(* ===== verification/EnvelopeProps.v ===== *)
(** * The identity envelope is exact and opens for its recipient

    The accepted set of headers and objects, what decryption accepts on every
    input, and that an encrypted object decrypts to its plaintext with the
    recipient's key. *)

From S2P Require Import Prelude Bytes Json Crypto Envelope.

#[local] Open Scope N_scope.

(** ** Headers and objects *)

Record header_wf (h : EnvelopeHeader) : Prop := {
  hw_id : length (recipient_id h) = 32%nat;
  hw_key : length (recipient_key h) = 32%nat;
  hw_ephemeral : length (ephemeral_key h) = 32%nat;
  hw_nonce : length (nonce h) = 24%nat;
  hw_sealed : 16 ≤ sealed_length h < u64_limit;
}.

(** The bytes of a header, and of the context it starts with. *)
Definition context_bytes (h : EnvelopeHeader) : bytes :=
  suite ++ recipient_id h ++ recipient_key h ++ ephemeral_key h ++ nonce h.
Definition header_bytes (h : EnvelopeHeader) : bytes := context_bytes h ++ to_be 8 (sealed_length h).

Lemma header_encode_ok h b : header_encode h = Ok b ↔ 16 ≤ sealed_length h ∧ b = header_bytes h.
Proof.
  unfold header_encode, header_bytes, context_bytes. rewrite <- !app_assoc.
  destruct (N.ltb_spec (sealed_length h) 16); split; intros H0; try done.
  - lia.
  - injection H0 as <-. done.
  - by destruct H0 as [_ ->].
Qed.
Lemma context_bytes_length h : header_wf h → length (context_bytes h) = 124%nat.
Proof. intros [? ? ? ? _]. unfold context_bytes. rewrite !length_app. cbn. lia. Qed.
Lemma header_bytes_length h : header_wf h → length (header_bytes h) = 132%nat.
Proof.
  intros Hw. unfold header_bytes. rewrite length_app, context_bytes_length, to_be_length by done. done.
Qed.

Lemma slice_at (a b c : bytes) n m :
  length a = n → length b = (m - n)%nat → slice n m (a ++ b ++ c) = b.
Proof. intros <- Hb. unfold slice. by rewrite drop_app_length, take_app_length'. Qed.
Lemma take_slice n m (l : bytes) : (n ≤ m)%nat → take n l ++ slice n m l = take m l.
Proof. intros H. unfold slice. by rewrite take_take_drop, Nat.add_sub_assoc, Nat.add_comm, Nat.add_sub by done. Qed.

Lemma exactly_Ok n b a : exactly n b = Ok a ↔ a = b ∧ length b = n.
Proof.
  unfold exactly. destruct (Nat.eqb_spec (length b) n); split; try done.
  - by intros [= ->].
  - by intros [-> _].
  - by intros [_ ?].
Qed.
━━━
What to produce = Retype each of the preceding records exactly as printed.

Completed exercise =
(* ===== verification/EnvelopeProps.v ===== *)
(** * The identity envelope is exact and opens for its recipient

    The accepted set of headers and objects, what decryption accepts on every
    input, and that an encrypted object decrypts to its plaintext with the
    recipient's key. *)

From S2P Require Import Prelude Bytes Json Crypto Envelope.

#[local] Open Scope N_scope.

(** ** Headers and objects *)

Record header_wf (h : EnvelopeHeader) : Prop := {
  hw_id : length (recipient_id h) = 32%nat;
  hw_key : length (recipient_key h) = 32%nat;
  hw_ephemeral : length (ephemeral_key h) = 32%nat;
  hw_nonce : length (nonce h) = 24%nat;
  hw_sealed : 16 ≤ sealed_length h < u64_limit;
}.

(** The bytes of a header, and of the context it starts with. *)
Definition context_bytes (h : EnvelopeHeader) : bytes :=
  suite ++ recipient_id h ++ recipient_key h ++ ephemeral_key h ++ nonce h.
Definition header_bytes (h : EnvelopeHeader) : bytes := context_bytes h ++ to_be 8 (sealed_length h).

Lemma header_encode_ok h b : header_encode h = Ok b ↔ 16 ≤ sealed_length h ∧ b = header_bytes h.
Proof.
  unfold header_encode, header_bytes, context_bytes. rewrite <- !app_assoc.
  destruct (N.ltb_spec (sealed_length h) 16); split; intros H0; try done.
  - lia.
  - injection H0 as <-. done.
  - by destruct H0 as [_ ->].
Qed.
Lemma context_bytes_length h : header_wf h → length (context_bytes h) = 124%nat.
Proof. intros [? ? ? ? _]. unfold context_bytes. rewrite !length_app. cbn. lia. Qed.
Lemma header_bytes_length h : header_wf h → length (header_bytes h) = 132%nat.
Proof.
  intros Hw. unfold header_bytes. rewrite length_app, context_bytes_length, to_be_length by done. done.
Qed.

Lemma slice_at (a b c : bytes) n m :
  length a = n → length b = (m - n)%nat → slice n m (a ++ b ++ c) = b.
Proof. intros <- Hb. unfold slice. by rewrite drop_app_length, take_app_length'. Qed.
Lemma take_slice n m (l : bytes) : (n ≤ m)%nat → take n l ++ slice n m l = take m l.
Proof. intros H. unfold slice. by rewrite take_take_drop, Nat.add_sub_assoc, Nat.add_comm, Nat.add_sub by done. Qed.

Lemma exactly_Ok n b a : exactly n b = Ok a ↔ a = b ∧ length b = n.
Proof.
  unfold exactly. destruct (Nat.eqb_spec (length b) n); split; try done.
  - by intros [= ->].
  - by intros [-> _].
  - by intros [_ ?].
Qed.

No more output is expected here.